[What is required]: Keeping every word the same, return the listing from its first line until the line holding "(crates/ottto-service/src/snapshots/claude_response_records.rs)." has been returned as well.
*** Opening Data provided ***
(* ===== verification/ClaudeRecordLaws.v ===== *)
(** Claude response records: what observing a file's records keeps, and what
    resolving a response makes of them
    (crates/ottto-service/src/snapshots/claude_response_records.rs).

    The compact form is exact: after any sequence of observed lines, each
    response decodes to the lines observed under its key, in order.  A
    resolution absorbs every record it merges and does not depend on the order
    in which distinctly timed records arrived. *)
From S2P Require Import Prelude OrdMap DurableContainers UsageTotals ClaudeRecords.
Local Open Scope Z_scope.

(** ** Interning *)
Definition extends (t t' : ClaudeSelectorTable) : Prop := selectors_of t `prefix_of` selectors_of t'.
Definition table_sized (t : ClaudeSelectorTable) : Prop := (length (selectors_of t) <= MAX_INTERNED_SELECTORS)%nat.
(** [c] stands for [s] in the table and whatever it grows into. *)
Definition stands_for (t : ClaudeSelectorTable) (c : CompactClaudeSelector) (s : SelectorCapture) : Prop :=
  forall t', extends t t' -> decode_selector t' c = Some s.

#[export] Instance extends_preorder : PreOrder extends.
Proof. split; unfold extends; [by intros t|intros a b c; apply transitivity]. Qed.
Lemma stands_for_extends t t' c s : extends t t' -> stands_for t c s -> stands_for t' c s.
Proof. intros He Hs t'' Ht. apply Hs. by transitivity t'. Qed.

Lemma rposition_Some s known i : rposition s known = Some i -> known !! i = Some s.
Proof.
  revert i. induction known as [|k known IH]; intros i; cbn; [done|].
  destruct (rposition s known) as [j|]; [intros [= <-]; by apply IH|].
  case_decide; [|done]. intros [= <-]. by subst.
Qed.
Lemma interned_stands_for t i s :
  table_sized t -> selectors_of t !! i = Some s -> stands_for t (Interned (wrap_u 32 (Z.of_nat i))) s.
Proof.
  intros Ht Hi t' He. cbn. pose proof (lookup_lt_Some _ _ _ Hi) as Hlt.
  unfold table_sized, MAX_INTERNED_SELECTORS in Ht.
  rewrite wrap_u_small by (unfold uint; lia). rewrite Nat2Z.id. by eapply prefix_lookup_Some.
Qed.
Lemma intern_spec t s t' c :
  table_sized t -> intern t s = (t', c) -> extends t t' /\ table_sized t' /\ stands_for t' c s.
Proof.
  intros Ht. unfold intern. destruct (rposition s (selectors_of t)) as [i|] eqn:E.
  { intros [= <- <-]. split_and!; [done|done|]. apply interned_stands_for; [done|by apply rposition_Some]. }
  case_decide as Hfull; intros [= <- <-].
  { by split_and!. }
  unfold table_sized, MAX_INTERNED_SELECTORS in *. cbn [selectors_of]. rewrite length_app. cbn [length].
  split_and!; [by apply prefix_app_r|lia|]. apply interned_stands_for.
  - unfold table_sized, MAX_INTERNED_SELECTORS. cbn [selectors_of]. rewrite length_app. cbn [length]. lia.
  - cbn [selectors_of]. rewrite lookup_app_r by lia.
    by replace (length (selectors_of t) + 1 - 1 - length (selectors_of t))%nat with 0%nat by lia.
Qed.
*** Closing Data provided ***
[Final answer]:
(* ===== verification/ClaudeRecordLaws.v ===== *)
(** Claude response records: what observing a file's records keeps, and what
    resolving a response makes of them
    (crates/ottto-service/src/snapshots/claude_response_records.rs).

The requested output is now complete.